US officials said that Commerzbank has agreed to pay US$1.45bn to settle criminal charges that it concealed transactions with Iran and Sudan and conspired with camera-maker Olympus in a major accounting fraud.
Germany’s second-largest had German bank admitted and accepted responsibility for illegal conduct under US sanctions and bank secrecy laws, the Justice Department announced.
Prosecutors said over the period 2002 to 2008, Commerzbank systematically processed transactions with Iranian and Sudanese entities in violation of US sanctions. Bank staff ignored warnings that the transactions were problematic as well as advice from auditors to alert US staff.
Commerzbank stripped out information identifying sanctioned parties for some 60,000 transactions totalling US$253bn involving the two countries, the New York Department of Financial Services (DFS) stated.
The bank also made loans and handled transfers for Olympus, helping the company to hide hundreds of millions of dollars’ worth of losses in violation of the US Bank Secrecy Act and anti-money laundering rules.
“Commerzbank committed these crimes, even though managers inside the bank raised red flags about its sanctions-violating practices,” said assistant attorney general Leslie Caldwell.
“Financial institutions must heed this message: banks that operate in the United States must comply with our laws, and banks that ignore the warnings of those charged with compliance will pay a very steep price.”

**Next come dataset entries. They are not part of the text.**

(* ===== verification/Effects.v ===== *)
(** * Effects

    What logging does besides returning: the heap the components share (atomic
    levels, write syncers, sampling counters, observed logs, lazy cores), the
    ways a call can end, and the monad that threads both. *)
From S2P Require Import Prelude Strconv Utf8 Level Float GoTime Entry Values Sampler WriteSyncer.
From S2P Require Import Stacktrace.
Open Scope Z_scope.

(** ** Results *)

(** A call returns, panics, ends its goroutine, ends the process, or never
    comes back. *)
Inductive res (A : Type) : Type :=
| ROk (a : A)
| RPanic (v : gostring)
| RGoexit
| RExit (code : Z)
| RHang.
Arguments ROk {A}. Arguments RPanic {A}. Arguments RGoexit {A}. Arguments RExit {A}.
Arguments RHang {A}.

(** ** The heap *)

(** An entry an observer recorded, with its fields. *)
Record LoggedEntry := mkLogged { l_Entry : Entry; l_Context : list field }.

(** Calls of user code worth recording: hooks of a core, decisions reported to
    a sampler's hook, hooks run after a write. *)
Inductive event : Type :=
| EvHook (id : nat) (ent : Entry)
| EvSample (id : nat) (ent : Entry) (decision : Z)
| EvOnWrite (id : nat) (ent : Entry) (fields : list field).

Record heap := mkHeap {
  h_cells : cells;
  h_world : world;
  h_counters : gmap nat counters;
  h_observed : gmap nat (list LoggedEntry);
  h_once : gmap nat bool; (* lazy cores initialized, and whether that succeeded *)
  h_events : list event;
  h_times : list gotime; (* what the clock will say *)
  h_frames : list Frame; (* the call stack, innermost frame first *)
}.

(** ** The monad *)

Definition M (A : Type) : Type := heap -> heap * res A.

Definition ret {A} (a : A) : M A := fun h => (h, ROk a).

Definition bind {A B} (m : M A) (k : A -> M B) : M B := fun h =>
  match m h with
  | (h, ROk a) => k a h
  | (h, RPanic v) => (h, RPanic v)
  | (h, RGoexit) => (h, RGoexit)
  | (h, RExit c) => (h, RExit c)
  | (h, RHang) => (h, RHang)
  end.

Definition halt {A} (r : res A) : M A := fun h => (h, r).

Declare Scope lad_scope.
Delimit Scope lad_scope with lad.
Notation "x <- m ;; k" := (bind m (fun x => k))
  (at level 100, m at next level, right associativity) : lad_scope.
Notation "m ;; k" := (bind m (fun _ => k)) (at level 100, right associativity) : lad_scope.
Open Scope lad_scope.

(** The outcome of code that only panics or returns. *)
Definition lift {A} (o : outcome A) : M A :=
  match o with Ret a => ret a | Panic v => halt (RPanic v) end.

Fixpoint mapM {A B} (f : A -> M B) (l : list A) : M (list B) :=
  match l with
  | [] => ret []
  | x :: r => y <- f x ;; ys <- mapM f r ;; ret (y :: ys)
  end.

Fixpoint foldM {A B} (f : B -> A -> M B) (l : list A) (b : B) : M B :=
  match l with
  | [] => ret b
  | x :: r => b <- f b x ;; foldM f r b
  end.

(** *** Reading and writing the heap *)

Definition get_heap : M heap := fun h => (h, ROk h).

Definition emit_event (e : event) : M unit := fun h =>
  (mkHeap (h_cells h) (h_world h) (h_counters h) (h_observed h) (h_once h) (h_events h ++ [e])
     (h_times h) (h_frames h), ROk tt).

Definition set_counters (i : nat) (cs : counters) : M unit := fun h =>
  (mkHeap (h_cells h) (h_world h) (<[i := cs]> (h_counters h)) (h_observed h) (h_once h)
     (h_events h) (h_times h) (h_frames h), ROk tt).

Definition set_once (i : nat) (b : bool) (h : heap) : heap :=
  mkHeap (h_cells h) (h_world h) (h_counters h) (h_observed h) (<[i := b]> (h_once h)) (h_events h)
    (h_times h) (h_frames h).

Definition observe (i : nat) (l : LoggedEntry) : M unit := fun h =>
  (mkHeap (h_cells h) (h_world h) (h_counters h)
     (<[i := default [] (h_observed h !! i) ++ [l]]> (h_observed h)) (h_once h) (h_events h)
     (h_times h) (h_frames h), ROk tt).

(** An operation of the write syncers. *)
Definition on_world {A} (f : world -> option (world * A)) : M A := fun h =>
  match f (h_world h) with
  | Some (w, a) =>
      (mkHeap (h_cells h) w (h_counters h) (h_observed h) (h_once h) (h_events h) (h_times h)
         (h_frames h), ROk a)
  | None => (h, RHang)
  end.

(** The clock. *)
Definition Now : M gotime := fun h =>
  match h_times h with
  | [] => (h, ROk zeroTime)
  | t :: r =>
      (mkHeap (h_cells h) (h_world h) (h_counters h) (h_observed h) (h_once h) (h_events h) r
         (h_frames h), ROk t)
  end.

(** The call stack.  [frame_of] is the frame the runtime reports for a call in
    progress of a function of the library. *)
Class Frames := { frame_of : gostring -> Frame }.

Definition set_frames (fs : list Frame) (h : heap) : heap :=
  mkHeap (h_cells h) (h_world h) (h_counters h) (h_observed h) (h_once h) (h_events h) (h_times h) fs.

(** The body [m] of the function [f]. *)
Definition call `{Frames} {A} (f : gostring) (m : M A) : M A := fun h =>
  let '(h', r) := m (set_frames (frame_of f :: h_frames h) h) in (set_frames (h_frames h) h', r).

(** ** Reasoning *)

Lemma call_ok `{Frames} {A} f (m : M A) h h' r :
  m (set_frames (frame_of f :: h_frames h) h) = (h', r) -> call f m h = (set_frames (h_frames h) h', r).
Proof. intros Hm. unfold call. by rewrite Hm. Qed.

Lemma call_inv `{Frames} {A} f (m : M A) h h' r :
  call f m h = (h', r) ->
  exists h1, m (set_frames (frame_of f :: h_frames h) h) = (h1, r) /\ h' = set_frames (h_frames h) h1.
Proof.
  unfold call. destruct (m _) as [h1 r1]. intros [= <- <-]. eauto.
Qed.


Lemma bind_ok {A B} (m : M A) (k : A -> M B) h h' a : m h = (h', ROk a) -> bind m k h = k a h'.
Proof. intros E. unfold bind. by rewrite E. Qed.

Lemma bind_ret {A B} (a : A) (k : A -> M B) h : bind (ret a) k h = k a h.
Proof. done. Qed.

Lemma bind_assoc {A B C} (m : M A) (f : A -> M B) (g : B -> M C) (h : heap) :
  bind (bind m f) g h = bind m (fun a => bind (f a) g) h.
Proof. unfold bind. by destruct (m h) as [h1 [a| | | | ]]. Qed.

Lemma bind_ext {A B} (m m' : M A) (k k' : A -> M B) h :
  m h = m' h -> (forall a h', m' h = (h', ROk a) -> k a h' = k' a h') -> bind m k h = bind m' k' h.
Proof.
  intros E Hk. unfold bind. rewrite E. destruct (m' h) as [h' [a| | | | ]] eqn:Em; auto.
Qed.

(** A result that satisfies [P] if it is one. *)
Definition yields {A} (P : A -> Prop) (r : res A) : Prop :=
  match r with ROk a => P a | _ => True end.

Lemma mapM_ext {A B} (f g : A -> M B) l h :
  (forall x h', In x l -> f x h' = g x h') -> mapM f l h = mapM g l h.
Proof.
  revert h. induction l as [|x l IH]; intros h Hfg; [done|]. cbn [mapM].
  apply bind_ext; [apply Hfg; by left|]. intros y h' _. apply bind_ext; [|done].
  apply IH. intros z h'' Hz. apply Hfg. by right.
Qed.

Lemma foldM_ext {A B} (f g : B -> A -> M B) l b h :
  (forall b x h', In x l -> f b x h' = g b x h') -> foldM f l b h = foldM g l b h.
Proof.
  revert b h. induction l as [|x l IH]; intros b h Hfg; [done|]. cbn [foldM].
  apply bind_ext; [apply Hfg; by left|]. intros y h' _.
  apply IH. intros b' z h'' Hz. apply Hfg. by right.
Qed.

Lemma bind_inv {A B} (m : M A) (k : A -> M B) (h h' : heap) b :
  bind m k h = (h', ROk b) -> exists h1 a, m h = (h1, ROk a) /\ k a h1 = (h', ROk b).
Proof. unfold bind. destruct (m h) as [h1 [a| | | | ]]; naive_solver. Qed.

Lemma mapM_inv {A B} (f : A -> M B) l h h' bs (Q : A -> B -> Prop) :
  (forall x h h' y, In x l -> f x h = (h', ROk y) -> Q x y) ->
  mapM f l h = (h', ROk bs) -> Forall2 Q l bs.
Proof.
  revert h bs. induction l as [|x l IH]; intros h bs HQ Hm.
  - by inv Hm.
  - apply bind_inv in Hm as (h1 & y & Hy & Hm). apply bind_inv in Hm as (h2 & ys & Hys & Hm).
    inv Hm. constructor; [eapply HQ; [by left|done]|]. eapply IH; [|done].
    intros z h3 h4 w Hz. apply HQ. by right.
Qed.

In the Olympus case, Commerzbank loaned money to off-balance-sheet entities created by the company to disguise losses. Commerzbank transacted more than US$1.6bn through its New York division to further the fraud, said the Justice Department.
In September 2012, Olympus and three senior executives pled guilty in Japan to inflating the company’s profits by about US$1.7bn. As with the sanctioned transactions, some Commerzbank officials wrote expressing their concerns that the work on behalf of Olympus was illegal, but those concerns went unheeded.
Commerzbank said that the bank would take a further €338m charge in addition to prior provisions.
“We take these violations very seriously and deeply regret the actions that led to these announcements,” said its chief executive (CEO), Martin Blessing. “We have made, and will continue to make, changes to our systems, training and personnel to address the deficiencies identified by US and New York authorities.”